The nonbelieving community in Central Florida is asking Polk County commissioners to finally be civil and considerate toward freethinkers in their monthly meeting tomorrow.
Sarah Ray, director of Atheist Community of Polk County, was given the opportunity in May to deliver an invocation before the board. She offered a respectful secular message of equality and diversity, exhorting Polk County to embrace many traditions: “We are Christians, Jews, Muslims, Hindus, Buddhists, Sikhs, Humanists, atheists, agnostics, unaffiliated, uncertain and so many others.” She concluded by saying: “There is one thing on which we all agree: We share the goal of making Polk County — our county — the best place it can be. And we unite here today around that noble aim and common purpose.”

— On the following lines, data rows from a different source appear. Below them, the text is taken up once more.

(* ===== verification/FiberOps.v ===== *)
(** The fiber module: [src/src/fiber.cpp] and [src/include/emilua/fiber.hpp].

    [spawn], the methods of a fiber handle and the functions of [this_fiber].
    A handle is the only way to a fiber from Lua; [join], [detach] and the
    handle's finalizer let go of it. *)
From S2P Require Import Prelude Errors Lua Vm Sync.

(** * Handles *)

(** The handle at index 1. *)
Definition fiber_arg (L : lua_args) (vm : vm_context) :
    option (loc * (option loc * bool * option bool)) :=
  match object_at L 1 vm with
  | Some (h, Fiber fiber jip caught) => Some (h, (fiber, jip, caught))
  | _ => None
  end.

(** [join]: wait for a running fiber, or take the values of a finished one. *)
Definition fiber_join (L : lua_args) (vm : vm_context) : vm_context * answer :=
  check_suspend_allowed vm;
  match fiber_arg L vm with
  | None => (vm, error_arg invalid_argument 1)
  | Some (h, (None, _, _)) => (vm, error_arg invalid_argument 1)
  | Some (h, (Some fiber, join_in_progress, caught)) =>
      let current_fiber := current_fiber_ vm in
      if join_in_progress : bool then (vm, error_arg invalid_argument 1)
      else if decide (fiber = current_fiber) then
        (vm, error resource_deadlock_would_occur)
      else
        match fiber_list vm !! fiber with
        | None => (vm, Stuck)
        | Some row =>
            match status row with
            | None =>
                let vm :=
                  set_row fiber
                    (λ row, with_user_handle (λ _, Some h)
                              (with_joiner (λ _, JThread current_fiber) row)) vm in
                let vm := set_interrupter (Some (IJoin h current_fiber fiber)) vm in
                (set_object h (Fiber (Some fiber) true caught) vm, Yield)
            | Some _ =>
                match threads vm !! fiber with
                | Some (CoDead r) =>
                    let vm := with_fiber_list (delete fiber) vm in
                    let vm := set_object h (Fiber None false (Some (is_interrupted r))) vm in
                    match r with
                    | Finished vs => (vm, Return (RV (LBoolean true) :: vs))
                    | Failed e =>
                        if is_interrupted r then (vm, Return [RV (LBoolean true)])
                        else (vm, Error e None)
                    end
                | _ => (vm, Stuck)
                end
            end
        end
  end.

(** The interrupter of [join]. *)
Definition join_interrupter (handle current_fiber fiber : loc) (vm : vm_context) :
    vm_context :=
  let vm :=
    set_row fiber
      (λ row, with_user_handle (λ _, None) (with_joiner (λ _, JNone) row)) vm in
  let vm :=
    match objects vm !! handle with
    | Some (Fiber fb _ caught) => set_object handle (Fiber fb false caught) vm
    | _ => vm
    end in
  post current_fiber (with_arguments [ABool false; AError Core.interrupted]) vm.

(** What [detach] and the finalizer do with the handle's fiber: a running one
    goes on without a joiner; a finished one is forgotten, and reported if it
    failed. *)
Definition let_go (h fiber : loc) (join_in_progress : bool) (caught : option bool)
    (vm : vm_context) : vm_context * bool :=
  match fiber_list vm !! fiber with
  | None => (vm, false)
  | Some row =>
      let vm :=
        match status row with
        | None => set_row fiber (with_joiner (λ _, JDetached)) vm
        | Some _ =>
            let vm :=
              match threads vm !! fiber with
              | Some (CoDead r) => panic_unless_interrupted fiber r false vm
              | _ => vm
              end in
            with_fiber_list (delete fiber) vm
        end in
      (set_object h (Fiber None join_in_progress caught) vm, true)
  end.

Definition fiber_detach (L : lua_args) (vm : vm_context) : vm_context * answer :=
  match fiber_arg L vm with
  | None => (vm, error_arg invalid_argument 1)
  | Some (h, (None, _, _)) => (vm, error_arg invalid_argument 1)
  | Some (h, (Some fiber, join_in_progress, caught)) =>
      if join_in_progress : bool then (vm, error_arg invalid_argument 1)
      else
        let '(vm, ok) := let_go h fiber join_in_progress caught vm in
        (vm, if ok : bool then Return [] else Stuck)
  end.

(** [__gc]: the handle is no longer reachable. *)
Definition fiber_mt_gc (h : loc) (vm : vm_context) : vm_context * answer :=
  match objects vm !! h with
  | Some (Fiber (Some fiber) join_in_progress caught) =>
      if join_in_progress : bool then
        (vm, if is_closing vm then Return [] else Stuck)
      else
        let '(vm, ok) := let_go h fiber join_in_progress caught vm in
        (vm, if ok : bool then Return [] else Stuck)
  | _ => (vm, Return [])
  end.

(** Call an interrupter.  The signal of an I/O operation is emitted, a timer,
    the wait for a process and the operations of a pipe are cancelled outside of
    the VM. *)
Definition call_interrupter (i : interrupter_t) (vm : vm_context) : vm_context :=
  match i with
  | ICond handle current_fiber => ConditionVariable.cond_interrupter handle current_fiber vm
  | IFuture state current_fiber => Future.future_interrupter state current_fiber vm
  | IJoin handle current_fiber fiber => join_interrupter handle current_fiber fiber vm
  | IEmitSignal _ | ITimer _ | ISubprocess _ | ICancel _ => vm
  end.

(** The interrupter [fiber_interrupt] calls, if it calls one. *)
Definition called_interrupter (L : lua_args) (vm : vm_context) : option interrupter_t :=
  match fiber_arg L vm with
  | Some (_, (Some fiber, _, _)) =>
      if decide (fiber = current_fiber_ vm) then None
      else fiber_list vm !! fiber ≫= interrupter
  | _ => None
  end.

Definition fiber_interrupt (L : lua_args) (vm : vm_context) : vm_context * answer :=
  match fiber_arg L vm with
  | None => (vm, error_arg invalid_argument 1)
  | Some (h, (None, _, _)) => (vm, Return [])
  | Some (h, (Some fiber, _, _)) =>
      match fiber_list vm !! fiber with
      | None => (vm, Stuck)
      | Some row =>
          let vm := set_row fiber (with_interrupted (λ _, true)) vm in
          if decide (fiber = current_fiber_ vm) then (vm, Return [])
          else
            match interrupter row with
            | None => (vm, Return [])
            | Some i =>
                (set_row fiber (with_interrupter (λ _, None)) (call_interrupter i vm),
                 Return [])
            end
      end
  end.

Definition fiber_interruption_caught (L : lua_args) (vm : vm_context) :
    vm_context * answer :=
  match fiber_arg L vm with
  | None => (vm, Stuck)
  | Some (_, (_, _, None)) => (vm, error invalid_argument)
  | Some (_, (_, _, Some caught)) => (vm, Return [RV (LBoolean caught)])
  end.

Definition fiber_joinable (L : lua_args) (vm : vm_context) : vm_context * answer :=
  match fiber_arg L vm with
  | None => (vm, Stuck)
  | Some (_, (fiber, join_in_progress, _)) =>
      (vm, Return [RV (LBoolean (bool_decide (is_Some fiber) && negb join_in_progress))])
  end.

(** [__index]: two methods are pushed for later, two properties are computed. *)
Inductive method : Set := join | detach | interrupt.
Inductive index_action : Set := Push (m : method) | InterruptionCaught | Joinable.
Definition fiber_mt_index `{LuaApi} (L : lua_args) (vm : vm_context) :
    (vm_context * answer) + method :=
  match gperf [(lit "join", Push join); (lit "detach", Push detach);
               (lit "interrupt", Push interrupt);
               (lit "interruption_caught", InterruptionCaught);
               (lit "joinable", Joinable)] (tostringview (arg L 2)) with
  | Some (Push m) => inr m
  | Some InterruptionCaught => inl (fiber_interruption_caught L vm)
  | Some Joinable => inl (fiber_joinable L vm)
  | None => inl (vm, error_index)
  end.

(** * [spawn] *)
Definition spawn (L : lua_args) (vm : vm_context) : vm_context * answer :=
  match arg L 1 with
  | Some (LFunction _) =>
      let new_fiber := next_loc vm in
      let signal := S new_fiber in
      let vm := with_next_loc (λ _, S (S new_fiber)) vm in
      let row :=
        FiberData JNone None 0 None (DNumber 0) false None (Some signal) None false in
      let vm := with_fiber_list <[new_fiber := row]> vm in
      let vm := set_thread new_fiber CoReady vm in
      let vm := post new_fiber skip_clear vm in
      let '(vm, h) := new_object (Fiber (Some new_fiber) false None) vm in
      (vm, Return [RV (LUserdata h)])
  | _ => (vm, ErrorString "bad argument #1 to 'spawn' (function expected)")
  end.

(** * [this_fiber] *)
Definition this_fiber_yield (vm : vm_context) : vm_context * answer :=
  check_suspend_allowed vm;
  (post (current_fiber_ vm) skip_clear vm, Yield).

(** The two counters of a row. *)
Inductive counter_t : Set := INTERRUPTION_DISABLED | SUSPENSION_DISALLOWED.

(** [lua_tointeger] of a counter: 0 for a boolean. *)
Definition counter_value (counter : counter_t) (row : fiber_data) : Z :=
  match counter with
  | INTERRUPTION_DISABLED =>
      match interruption_disabled row with DBoolean _ => 0 | DNumber n => n end
  | SUSPENSION_DISALLOWED => suspension_disallowed row
  end.
Definition set_counter (counter : counter_t) (n : Z) (row : fiber_data) : fiber_data :=
  match counter with
  | INTERRUPTION_DISABLED => with_interruption_disabled (λ _, DNumber n) row
  | SUSPENSION_DISALLOWED => with_suspension_disallowed (λ _, n) row
  end.

Definition increment_this_fiber_counter (counter : counter_t) (vm : vm_context) :
    vm_context * answer :=
  let current_fiber := current_fiber_ vm in
  if decide (current_fiber = async_event_thread_ vm) then (vm, Return [])
  else
    (set_row current_fiber
       (λ row, set_counter counter (counter_value counter row + 1) row) vm,
     Return []).

Definition decrement_this_fiber_counter (counter : counter_t) (e : Core.errc)
    (vm : vm_context) : vm_context * answer :=
  let current_fiber := current_fiber_ vm in
  if decide (current_fiber = async_event_thread_ vm) then (vm, Return [])
  else
    match fiber_list vm !! current_fiber with
    | None => (vm, Stuck)
    | Some row =>
        let count := counter_value counter row in
        if decide (count > 0)%Z then
          (set_row current_fiber (set_counter counter (count - 1)) vm, Return [])
        else (vm, error e)
    end.

Definition this_fiber_disable_interruption :=
  increment_this_fiber_counter INTERRUPTION_DISABLED.
Definition this_fiber_restore_interruption :=
  decrement_this_fiber_counter INTERRUPTION_DISABLED Core.interruption_already_allowed.
Definition this_fiber_forbid_suspend :=
  increment_this_fiber_counter SUSPENSION_DISALLOWED.
Definition this_fiber_allow_suspend :=
  decrement_this_fiber_counter SUSPENSION_DISALLOWED Core.suspension_already_allowed.

(** The fiber's own table, made on first use. *)
Definition this_fiber_local (vm : vm_context) : vm_context * answer :=
  match fiber_list vm !! current_fiber_ vm with
  | None => (vm, Stuck)
  | Some row =>
      match local_storage row with
      | Some t => (vm, Return [RV (LTable t)])
      | None =>
          let t := next_loc vm in
          (set_row (current_fiber_ vm) (with_local_storage (λ _, Some t))
             (with_next_loc S vm),
           Return [RV (LTable t)])
      end
  end.

Definition this_fiber_is_main (vm : vm_context) : vm_context * answer :=
  match fiber_list vm !! current_fiber_ vm with
  | None => (vm, Stuck)
  | Some row => (vm, Return [RV (LBoolean (module_path row))])
  end.

(** The identity behind the text [this_fiber.id] returns. *)
Definition this_fiber_id (vm : vm_context) : option loc :=
  (λ row, if module_path row then L_ vm else current_fiber_ vm) <$>
    fiber_list vm !! current_fiber_ vm.

Inductive this_fiber_method : Set :=
| m_yield | m_restore_interruption | m_disable_interruption
| m_allow_suspend | m_forbid_suspend.
Inductive this_fiber_action : Set :=
| PushM (m : this_fiber_method) | Local | IsMain | Id.
Definition this_fiber_mt_index `{LuaApi} (L : lua_args) : answer + this_fiber_action :=
  match gperf [(lit "yield", PushM m_yield);
               (lit "restore_interruption", PushM m_restore_interruption);
               (lit "disable_interruption", PushM m_disable_interruption);
               (lit "allow_suspend", PushM m_allow_suspend);
               (lit "forbid_suspend", PushM m_forbid_suspend);
               (lit "local_", Local); (lit "is_main", IsMain); (lit "id", Id)]
          (tostringview (arg L 2)) with
  | Some a => inr a
  | None => inl error_index
  end.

In an uncalled for afterword, Polk County Commissioners’ Board Chair Rick Wilson followed her invocation by asking everyone to stand and bow their heads and then delivered a Christian prayer:
Father God, thank you for this day and for Your mercy and grace. We ask Your guidance and blessings on this meeting and our county. In Jesus’ name, amen.
This Tuesday, Oct. 5, David Williamson, director of the Central Florida Freethought Community, will again be delivering a secular invocation. Williamson needs to be treated with respect and the discriminatory conduct exhibited at the May 4 meeting shouldn’t recur, the Freedom From Religion Foundation, Atheist Community of Polk County, Central Florida Freethought Community (a chapter of FFRF), and Americans United for Separation of Church and State are asking Polk County commissioners. If the board cannot treat invocation speakers equally, the practice of having an invocation needs to be eliminated entirely, they recommend.
“Citizens, including Polk County’s nonreligious citizens, are compelled to come before local government bodies like the board on important civic matters, to participate in critical decisions affecting their livelihoods, property, children and quality of life,” the letter states. “The prayers exclude the 22 percent of Polk County residents who are not religious. It is coercive and intimidating for these nonreligious citizens to come to a public meeting and be required either to make a public showing of their nonbelief or to show deference to a religious sentiment they do not believe in, but which their board members appear to endorse.”
If the board insists on continuing to host prayers at public meetings, it must not discriminate against any person delivering an invocation, the organizations demand. Secular invocations must be treated the same as Christian prayers, as the board’s policy acknowledges: “This policy is not intended, and shall not be implemented or construed in any way, to affiliate the board with, nor express the board’s preference for or against any faith or religious denomination.”
The 11th U.S. Circuit Court of Appeals — which has jurisdiction over Florida — has condemned discrimination against minority beliefs in invocation practices. In Pelphrey v. Cobb County (2008), the court held that a county commission violated the Establishment Clause by removing Jews, Muslims, Jehovah’s Witnesses and Mormons from a list that it used to select invocation speakers. And in Williamson v. Brevard County (2019), a case involving FFRF in which Williamson was the lead plaintiff, the court ruled that a county commission violated the Establishment Clause by discriminating in favor of mainstream, monotheistic religions in its invocation practice. After the case returned to the district court, the defendant county agreed to a settlement that prohibited it from continuing its discriminatory practices and required it to pay $490,000 in damages and attorney’s fees to the plaintiffs.
“My only expectation is that Chairman Wilson treats me the same way he would like me to treat him if our roles were reversed: with the dignity and respect deserved by anyone who comes to address the board or to offer an invocation,” Williamson remarks.
The Freedom From Religion Foundation is a national nonprofit organization with more than 35,000 members and several chapters across the country, including over 1,700 members and the Central Florida Freethought Community chapter in Florida. Its purposes are to protect the constitutional principle of separation between state and church, and to educate the public on matters relating to nontheism.